Osteoarthritis (OA) has become a major public health problem with the increased aging population. Previous studies have demonstrated that resveratrol (RES) was able to increase the level of sirtuin 1 (Sirt1) in OA chondrocytes. However, further investigations are required to elucidate the precise molecular mechanism of RES and the potential link between Sirt1 and RES. Therefore, the present study used 30 clinical OA chondrocyte to examine chondrocyte viability, apoptosis rate and the mRNA and protein expression levels of Sirt1 and relevant genes implicated in apoptosis, extracellular matrix (ECM) degradation and Wnt/β-catenin signaling pathway. RES and nicotinamide were used as the stimulus and inhibitor, respectively.

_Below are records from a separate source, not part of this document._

(* ===== verification/Equal.v ===== *)
(** * Equality and hashing of values

    [crates/cs-core/src/eq.rs]: the predicates [eq?], [eqv?] and [equal?] over
    the heap of [GcHeap], and the hash functions of the built-in hashtables.
    The leaves of the heap are the immediates and the numbers of the tower.

    [std]'s default hasher is a function of the bytes written to it, the class
    [DefaultHasher].  [equal?] recurses without bound on a vector that contains
    itself; its definition takes a number of steps, [equal_steps], and
    [EqualFacts] shows that they are enough when there is no such vector. *)

From stdpp Require Import base numbers gmap sorting list.
From Stdlib Require Import ZArith Strings.Byte.
From S2P Require Import Prelude RaftTypes Float64 BigNum Number Trial GcHeap.

Local Open Scope crab_scope.
Local Open Scope N_scope.

(** The values of [enum Value] that have no cell. *)
Inductive Leaf (B R : Type) :=
  | Eof
  | Boolean (b : bool)
  | Character (c : N)
  | Symbol (s : N)
  | Identifier (name mark : N)
  | Numeric (n : Number B R).

Arguments Eof {B R}.
Arguments Boolean {B R} b.
Arguments Character {B R} c.
Arguments Symbol {B R} s.
Arguments Identifier {B R} name mark.
Arguments Numeric {B R} n.

(** [std::hash::DefaultHasher::finish], by what was written. *)
Class DefaultHasher := default_hash : bytes → N.

(** What [Hash::hash] writes for a [u8], a [u64] and a [str]. *)
Fixpoint ne_bytes (k : nat) (v : N) : bytes :=
  match k with
  | O => []
  | S k => byte_of v :: ne_bytes k (v / 256)
  end.

Definition write_u8 (v : N) : bytes := [byte_of v].
Definition write_u64 (v : N) : bytes := ne_bytes 8 v.
Definition write_str (s : bytes) : bytes := s ++ [byte_of 255].
Definition write_slice (s : bytes) : bytes := write_u64 (N.of_nat (length s)) ++ s.

(** [z as u64] and [u64::wrapping_add], [wrapping_mul]. *)
Definition as_u64 (z : Z) : N := Z.to_N (z mod 2 ^ 64).
Definition wrapping_add (x y : N) : N := (x + y) mod 2 ^ 64.
Definition wrapping_mul (x y : N) : N := (x * y) mod 2 ^ 64.

Section equal.
Context {B R : Type} `{BigInt B} `{BigRational R B} `{DefaultHasher}.

Notation num := (Number B R).
Notation Value := (Value (Leaf B R)).
Notation Heap := (gmap addr (Cell (Leaf B R))).

Definition as_number (v : Value) : option num :=
  match v with VLeaf (Numeric n) => Some n | _ => None end.

Definition is_truthy (v : Value) : bool :=
  match v with VLeaf (Boolean false) => false | _ => true end.

(** ** [eq?] and [eqv?] *)

Definition eq (a b : Value) : bool :=
  match a, b with
  | VNull, VNull => true
  | VUnspecified, VUnspecified => true
  | VLeaf Eof, VLeaf Eof => true
  | VLeaf (Boolean x), VLeaf (Boolean y) => bool_decide (x = y)
  | VLeaf (Character x), VLeaf (Character y) => bool_decide (x = y)
  | VLeaf (Symbol x), VLeaf (Symbol y) => bool_decide (x = y)
  | VLeaf (Identifier n1 m1), VLeaf (Identifier n2 m2) => bool_decide (n1 = n2) && bool_decide (m1 = m2)
  | VLeaf (Numeric (Fixnum x)), VLeaf (Numeric (Fixnum y)) => bool_decide (x = y)
  | VString x, VString y => bool_decide (x = y)
  | VPair x, VPair y => bool_decide (x = y)
  | VVector x, VVector y => bool_decide (x = y)
  | VByteVector x, VByteVector y => bool_decide (x = y)
  | VHashtable x, VHashtable y => bool_decide (x = y)
  | VPort x, VPort y => bool_decide (x = y)
  | VPromise x, VPromise y => bool_decide (x = y)
  | _, _ => false
  end.

Definition eqv (a b : Value) : bool :=
  match as_number a, as_number b with
  | Some x, Some y => Bool.eqb (is_exact x) (is_exact y) && bool_decide (eq_value x y = Some true)
  | _, _ => eq a b
  end.

(** ** [equal?] *)

Definition string_at (h : Heap) (a : addr) : option bytes :=
  match c_object <$> h !! a with Some (OString s) => Some s | _ => None end.

Definition bytevector_at (h : Heap) (a : addr) : option bytes :=
  match c_object <$> h !! a with Some (OByteVector s) => Some s | _ => None end.

Definition Visited := gset (addr * addr).

(** [Iterator::all] over the zipped slots. *)
Fixpoint all_slots (f : Value → Value → Visited → option (bool * Visited)) (l k : list Value)
    (visited : Visited) : option (bool * Visited) :=
  match l, k with
  | a :: l, b :: k =>
      match f a b visited with
      | Some (true, visited) => all_slots f l k visited
      | r => r
      end
  | _, _ => Some (true, visited)
  end.

Fixpoint equal_rec (steps : nat) (h : Heap) (a b : Value) (visited : Visited) (fuel : nat) :
    option (bool * Visited) :=
  match steps with
  | O => None
  | S steps =>
      if eqv a b then Some (true, visited)
      else
        match a, b with
        | VString x, VString y => Some (bool_decide (string_at h x = string_at h y), visited)
        | VPair x, VPair y =>
            match pair_at h x, pair_at h y with
            | Some p, Some q =>
                if decide (fuel = 0%nat ∧ (x, y) ∈ visited) then Some (true, visited)
                else
                  let visited := if decide (fuel = 0%nat) then {[(x, y)]} ∪ visited else visited in
                  match equal_rec steps h (car h p) (car h q) visited (fuel - 1) with
                  | Some (true, visited) => equal_rec steps h (cdr h p) (cdr h q) visited (fuel - 1)
                  | r => r
                  end
            | _, _ => Some (false, visited)
            end
        | VVector x, VVector y =>
            match vector_at h x, vector_at h y with
            | Some v, Some w =>
                if decide (length (vc_items v) = length (vc_items w)) then
                  all_slots (λ a b visited, equal_rec steps h a b visited (fuel - 1)) (vc_items v) (vc_items w) visited
                else Some (false, visited)
            | _, _ => Some (false, visited)
            end
        | VByteVector x, VByteVector y => Some (bool_decide (bytevector_at h x = bytevector_at h y), visited)
        | _, _ => Some (false, visited)
        end
  end.

(** Each pair takes one unit of the fuel or adds one of the pairs of cells to
    the visited set, and between two pairs lie only vectors, each once. *)
Definition equal_steps (h : Heap) : nat :=
  let n := size h in (S (64 + n * n) * (n + 2))%nat.

Definition equal (h : Heap) (a b : Value) : option bool :=
  fst <$> equal_rec (equal_steps h) h a b ∅ 64.

(** ** Hashing *)

Definition hash_eq (v : Value) : N :=
  match v with
  | VNull => 0x1
  | VUnspecified => 0x2
  | VLeaf Eof => 0x3
  | VLeaf (Boolean b) => if b then 0x11 else 0x10
  | VLeaf (Character c) => wrapping_add 0x100 c
  | VLeaf (Symbol s) => wrapping_add 0x200 s
  | VLeaf (Identifier name mark) =>
      wrapping_add (wrapping_add 0x300 name) (wrapping_mul mark 0x9E3779B97F4A7C15)
  | VLeaf (Numeric (Fixnum n)) => wrapping_add 0x400 (as_u64 n)
  | VLeaf (Numeric _) => 0x4FF
  | VString a => wrapping_add 0x500 a
  | VPair a => wrapping_add 0x600 a
  | VVector a => wrapping_add 0x700 a
  | VByteVector a => wrapping_add 0x800 a
  | VHashtable a => wrapping_add 0xA00 a
  | VPort a => wrapping_add 0xB00 a
  | VPromise a => wrapping_add 0xC00 a
  end.

(** What [hash_number] writes to its hasher. *)
Definition number_digest (n : num) : bytes :=
  match n with
  | Fixnum i => write_u8 0 ++ write_u64 (as_u64 i)
  | Flonum f => write_u8 1 ++ write_u64 (f64_to_bits f)
  | Big b => write_u8 2 ++ write_str (big_to_string b)
  | Rat r => write_u8 3 ++ write_str (rat_to_string r)
  end.

Definition hash_number (n : num) : N := default_hash (number_digest n).

Definition hash_eqv (v : Value) : N :=
  match as_number v with Some n => hash_number n | None => hash_eq v end.

Fixpoint hash_equal (depth : nat) (h : Heap) (v : Value) : N :=
  match depth with
  | O => 0xD
  | S depth =>
      match v with
      | VString a => default_hash (write_u8 10 ++ write_str (default [] (string_at h a)))
      | VPair a =>
          match pair_at h a with
          | Some p =>
              default_hash (write_u8 11 ++ write_u64 (hash_equal depth h (car h p)) ++
                write_u64 (hash_equal depth h (cdr h p)))
          | None => 0
          end
      | VVector a =>
          match vector_at h a with
          | Some v =>
              default_hash (write_u8 12 ++ write_u64 (N.of_nat (length (vc_items v))) ++
                mjoin ((λ x, write_u64 (hash_equal depth h x)) <$> vc_items v))
          | None => 0
          end
      | VByteVector a => default_hash (write_u8 13 ++ write_slice (default [] (bytevector_at h a)))
      | _ => hash_eqv v
      end
  end.

(** [hash_value] and [ht_eq] of the built-in kinds. *)
Definition hash_value (h : Heap) (v : Value) (kind : HtEqKind) : option N :=
  match kind with
  | EqKind => Some (hash_eq v)
  | EqvKind => Some (hash_eqv v)
  | EqualKind => Some (hash_equal 16 h v)
  | CustomKind => None
  end.

Definition ht_eq (kind : HtEqKind) (h : Heap) (a b : Value) : option bool :=
  match kind with
  | EqKind => Some (eq a b)
  | EqvKind => Some (eqv a b)
  | EqualKind => equal h a b
  | CustomKind => None
  end.

End equal.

The results demonstrated that the apoptotic rate reduced as the cell population decreased from 13.83 to 6.55% in response to 10 µM RES. Expression levels of B-cell lymphoma 2 (Bcl-2) associated X protein (Bax), procaspase-3 and -9, matrix metalloproteinase 1 (MMP1), MMP3, MMP13, Wnt3a, Wnt5a, Wnt7a and β-catenin were significantly inhibited (P<0.01), whereas the level of Bcl-2 was significantly increased (P<0.01) in OA chondrocytes treated with 10 µM RES. These observations suggested that Sirt1 may regulate apoptosis and ECM degradation in RES-treated osteoarthritis chondrocytes via the Wnt/β-catenin signaling pathway.